Directions =>
Beginning with the first line, transcribe the entries below exactly through the line containing "removes the oldest", inclusive.

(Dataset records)
··········

(** * A blocking message-passing character device: charDeviceDriverBlocking.c

    The driver keeps one global queue of messages.  [device_write] appends a
    message (blocking while the byte budget is exhausted), [device_read]
    removes the oldest one (blocking while no byte is queued) and
    [device_ioctl] changes the byte budget.

    The C code is embedded shallowly.  Kernel memory is a finite map from
    addresses to three kinds of objects (queue nodes, message descriptors and
    character buffers), the two globals [queuep] and [MAX_MESSAGES_SIZE] are
    fields of the machine state, and every C function becomes a computation
    in a small state monad whose results are: a return value with the new
    state, a sleep on a wait queue, or a kernel oops (invalid dereference). *)

From stdpp Require Import base option gmap list numbers fin_maps.
From Stdlib Require Import ZArith Lia.
From Stdlib.Strings Require Import Byte.

Local Open Scope Z_scope.

(** ** Machine integers *)

(** [unsigned long] and [size_t] are 64 bits wide, [unsigned short] 16. *)
Definition ULONG_MODULUS : Z := 2 ^ 64.
Definition USHRT_MODULUS : Z := 2 ^ 16.
Definition to_ulong (z : Z) : Z := z mod ULONG_MODULUS.
Definition to_ushort (z : Z) : Z := z mod USHRT_MODULUS.
(** X8. Whatever the exchange answers, [fetch_candles] and
    [get_current_price] sleep at most 15 seconds in all, and an iteration of
    the monitoring loop that does not enter a position sleeps at least 10
    and at most 25 seconds. *)
Theorem polling_time_is_bounded :
  (forall w,
      (clock w <= clock (world_of (fetch_candles w)) <= clock w + 15)%Z) /\
  (forall w,
      (clock w <= clock (world_of (get_current_price w)) <= clock w + 15)%Z) /\
  (forall fuel high low sig sig' w w',
      monitor_iteration fuel high low sig w = Ret (Continue sig') w' ->
      (clock w + 10 <= clock w' <= clock w + 25)%Z).
Proof.
  repeat apply conj.
  - intro w. apply (fetch_candles_from_clock 3 w).
  - intro w. apply (get_current_price_from_clock 3 w).
  - intros fuel high low sig sig' w w'. rewrite monitor_iteration_step.
    pose proof (get_current_price_from_clock 3 (elapse 10 w)) as Hc.
    fold get_current_price in Hc. cbn [elapse clock] in Hc.
    destruct (get_current_price (elapse 10 w)) as [[p|] w1|x w1|w1];
      cbn [world_of] in Hc; try discriminate.
    + rewrite on_price_step.
      pose proof (calm_update_signal high low sig p w1) as Hu.
      destruct (update_signal high low sig p w1) as [s1 w2|x w2|w2] eqn:Eu;
        try discriminate.
      assert (Ew : clock w2 = clock w1).
      { unfold update_signal in Eu. destruct sig.
        - inversion Eu. reflexivity.
        - destruct (high <? p); [inversion Eu; reflexivity|].
          destruct (p <? low); inversion Eu; reflexivity. }
      destruct (entry_branch high low s1 p) as [[[k ty] stop]|].
      * destruct (trailing_stop_loss fuel p stop ty _); discriminate.
      * intro H. inversion H. subst. lia.
    + intro H. inversion H. subst. lia.
Qed.
(** X8: from the search results to the hosts, both ways.  In a successful
    resolution the search succeeded and [hosts] has one entry per item of its
    results, in item order, each the internal address of the node its item
    decodes to.  And when the kubeconfig is found, the client is built, the
    search succeeds, every item decodes and the thread holds a default
    connection configuration, the resolution succeeds with such a [hosts];
    so a search without items succeeds with the empty list. *)
Theorem hosts_follow_items (thread : Thread) (structVal : Struct) :
  (forall cfg,
     newKubeNodesProvider thread structVal = Ok cfg ->
     exists kubeconfig client nodeResults hosts,
       getKubeConfigPath thread structVal = Ok kubeconfig /\
       New kubeconfig = Ok client /\
       Search client "core" "nodes" "" ""
         (Names (generateSearchParams structVal))
         (Labels (generateSearchParams structVal)) "" = Ok nodeResults /\
       cfg !! "hosts" = Some (VList hosts) /\
       Forall2 hostOf (allItems nodeResults) hosts) /\
  (forall kubeconfig client nodeResults sshcfg,
     getKubeConfigPath thread structVal = Ok kubeconfig ->
     New kubeconfig = Ok client ->
     Search client "core" "nodes" "" ""
       (Names (generateSearchParams structVal))
       (Labels (generateSearchParams structVal)) "" = Ok nodeResults ->
     Local thread identifiers.sshCfg = Some (VStruct sshcfg) ->
     Forall decodes (allItems nodeResults) ->
     exists cfg hosts,
       newKubeNodesProvider thread structVal = Ok cfg /\
       cfg !! "hosts" = Some (VList hosts) /\
       Forall2 hostOf (allItems nodeResults) hosts /\
       (allItems nodeResults = [] -> hosts = [])).
Proof.
  split.
  - intros cfg
      (kubeconfig & client & nodes & sshcfg & Hcfg & Hnew & Hnodes & _ & ->)
      %newKubeNodesProvider_Ok_inv.
    unfold getNodes in Hnodes.
    destruct (Search client "core" "nodes" "" ""
                (Names (generateSearchParams structVal))
                (Labels (generateSearchParams structVal)) "")
      as [nodeResults|e] eqn:Hsearch; [|done].
    simpl in Hnodes. apply collate_extends in Hnodes as (decoded & -> & Hdec).
    exists kubeconfig, client, nodeResults,
      ((fun node => VString (getNodeInternalIP node)) <$> decoded).
    repeat split; try done.
    apply Forall2_fmap_r.
    eapply Forall2_impl; [exact Hdec|].
    intros item node Hitem. by exists node.
  - intros kubeconfig client nodeResults sshcfg Hcfg Hnew Hsearch Hloc Hall.
    destruct (decoded_exists _ Hall) as [decoded Hdec].
    assert (Hnodes : getNodes client (Names (generateSearchParams structVal))
                       (Labels (generateSearchParams structVal)) = Ok decoded).
    { unfold getNodes. rewrite Hsearch. simpl.
      by rewrite (collate_decoded _ decoded). }
    exists (providerStruct decoded sshcfg),
      ((fun node => VString (getNodeInternalIP node)) <$> decoded).
    rewrite (newKubeNodesProvider_fetched _ _ _ _ _ Hcfg Hnew Hnodes), Hloc.
    repeat split; try done.
    + apply Forall2_fmap_r.
      eapply Forall2_impl; [exact Hdec|].
      intros item node Hitem. by exists node.
    + intros Hempty. rewrite Hempty in Hdec.
      by apply Forall2_nil_inv_l in Hdec as ->.
Qed.

(** X9: what a resolution reads.  Two calls, on any two threads and with any
    two argument structs, return the same result as soon as the kubeconfig
    lookup answers alike, the search parameters render alike and the two
    threads hold the same value under the key of the connection
    configuration.  Other arguments, the [ssh_config] argument among them,
    and other locals have no effect of their own. *)
Theorem resolution_reads (thread1 thread2 : Thread)
    (structVal1 structVal2 : Struct) :
  getKubeConfigPath thread1 structVal1 = getKubeConfigPath thread2 structVal2 ->
  Names (generateSearchParams structVal1)
    = Names (generateSearchParams structVal2) ->
  Labels (generateSearchParams structVal1)
    = Labels (generateSearchParams structVal2) ->
  Local thread1 identifiers.sshCfg = Local thread2 identifiers.sshCfg ->
  newKubeNodesProvider thread1 structVal1
    = newKubeNodesProvider thread2 structVal2.
Proof.
  intros Hcfg Hnames Hlabels Hloc. unfold newKubeNodesProvider.
  rewrite Hcfg, Hnames, Hlabels.
  destruct (getKubeConfigPath thread2 structVal2) as [kubeconfig|e]; [|done].
  simpl. destruct (New kubeconfig) as [client|e]; [|done].
  simpl.
  destruct (getNodes client (Names (generateSearchParams structVal2))
              (Labels (generateSearchParams structVal2))) as [nodes|e]; [|done].
  simpl. rewrite !fresh_dict_has_no_sshCfg, Hloc. done.
Qed.

(** X10: the built-in fails with the error of [kwargsToStruct], as it is,
    when the keyword arguments do not make a struct; when it succeeds the
    keyword arguments made a struct, the thread holds a default connection
    configuration, and the result is the struct of the four fields with that
    default. *)
Theorem KubeNodesProviderFn_result (thread : Thread) (args : Tuple)
    (kwargs : list Tuple) :
  (forall err, kwargsToStruct kwargs = Err err ->
     KubeNodesProviderFn thread args kwargs = Err err) /\
  (forall cfg, KubeNodesProviderFn thread args kwargs = Ok cfg ->
     exists structVal nodes sshcfg,
       kwargsToStruct kwargs = Ok structVal /\
       newKubeNodesProvider thread structVal = Ok cfg /\
       Local thread identifiers.sshCfg = Some (VStruct sshcfg) /\
       cfg = providerStruct nodes sshcfg).
Proof.
  unfold KubeNodesProviderFn. split.
  - intros err ->. done.
  - intros cfg.
    destruct (kwargsToStruct kwargs) as [structVal|e]; [|done].
    simpl. intros H.
    destruct (newKubeNodesProvider_Ok_inv _ _ _ H)
      as (_ & _ & nodes & sshcfg & _ & _ & _ & Hloc & ->).
    by exists structVal, nodes, sshcfg.
Qed.

End ComposerMore.

(** ** The argument normalizer, continued *)

(** [generateSearchParams] is the body applied to the constructor of the
    model. *)
Lemma generateSearchParams_With (structVal : Struct) :
  generateSearchParams structVal
  = generateSearchParamsWith NewSearchParams structVal.
Proof. reflexivity. Qed.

··········

Written answer =>
(** * A blocking message-passing character device: charDeviceDriverBlocking.c

    The driver keeps one global queue of messages.  [device_write] appends a
    message (blocking while the byte budget is exhausted), [device_read]
    removes the oldest one (blocking while no byte is queued) and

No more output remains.